EXERCISE GOAL — Return each line exactly as written. Begin with the first line of the entries and end with the line that has "(** [expected is None or v == expected]. *)".

THE RECORDS —
Definition build_workspace_recipient_admission_manifest (workspace_id owner_user_id owner_root_key_id
    subject_user_id : string) (enrollment_id : option string) (claim : dict)
    (registration_proof_signature : string) (issued_at : Z) : res dict :=
  device_id ← jitem "device_id" claim;
  claim_sha256 ← user_claim_digest claim;
  root_key_id ← jitem "root_key_id" claim;
  root_signing ← jitem "root_signing_public_key" claim;
  root_encryption ← jitem "root_encryption_public_key" claim;
  device_signing ← jitem "device_signing_public_key" claim;
  device_encryption ← jitem "device_encryption_public_key" claim;
  certificate ← jitem "device_certificate" claim;
  certificate_sha256 ← json_digest certificate;
  Ok [("version", JInt 1); ("kind", JStr WORKSPACE_RECIPIENT_ADMISSION_KIND);
      ("workspace_id", JStr workspace_id); ("owner_user_id", JStr owner_user_id);
      ("owner_root_key_id", JStr owner_root_key_id); ("subject_user_id", JStr subject_user_id);
      ("subject_device_id", device_id);
      ("enrollment_id", match enrollment_id with Some i => JStr i | None => JNull end);
      ("claim_sha256", JStr claim_sha256); ("root_key_id", root_key_id);
      ("root_signing_public_key", root_signing); ("root_encryption_public_key", root_encryption);
      ("device_signing_public_key", device_signing); ("device_encryption_public_key", device_encryption);
      ("device_certificate_sha256", JStr certificate_sha256); ("registration_claim", JObj claim);
      ("registration_proof_signature", JStr registration_proof_signature); ("issued_at", JInt issued_at)].

(** [expected is None or v == expected]. *)
Definition unless_none (expected : option string) (v : json) : bool :=
  match expected with None => true | Some s => json_is v s end.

FINISHED EXERCISE —
Definition build_workspace_recipient_admission_manifest (workspace_id owner_user_id owner_root_key_id
    subject_user_id : string) (enrollment_id : option string) (claim : dict)
    (registration_proof_signature : string) (issued_at : Z) : res dict :=
  device_id ← jitem "device_id" claim;
  claim_sha256 ← user_claim_digest claim;
  root_key_id ← jitem "root_key_id" claim;
  root_signing ← jitem "root_signing_public_key" claim;
  root_encryption ← jitem "root_encryption_public_key" claim;
  device_signing ← jitem "device_signing_public_key" claim;
  device_encryption ← jitem "device_encryption_public_key" claim;
  certificate ← jitem "device_certificate" claim;
  certificate_sha256 ← json_digest certificate;
  Ok [("version", JInt 1); ("kind", JStr WORKSPACE_RECIPIENT_ADMISSION_KIND);
      ("workspace_id", JStr workspace_id); ("owner_user_id", JStr owner_user_id);
      ("owner_root_key_id", JStr owner_root_key_id); ("subject_user_id", JStr subject_user_id);
      ("subject_device_id", device_id);
      ("enrollment_id", match enrollment_id with Some i => JStr i | None => JNull end);
      ("claim_sha256", JStr claim_sha256); ("root_key_id", root_key_id);
      ("root_signing_public_key", root_signing); ("root_encryption_public_key", root_encryption);
      ("device_signing_public_key", device_signing); ("device_encryption_public_key", device_encryption);
      ("device_certificate_sha256", JStr certificate_sha256); ("registration_claim", JObj claim);
      ("registration_proof_signature", JStr registration_proof_signature); ("issued_at", JInt issued_at)].

(** [expected is None or v == expected]. *)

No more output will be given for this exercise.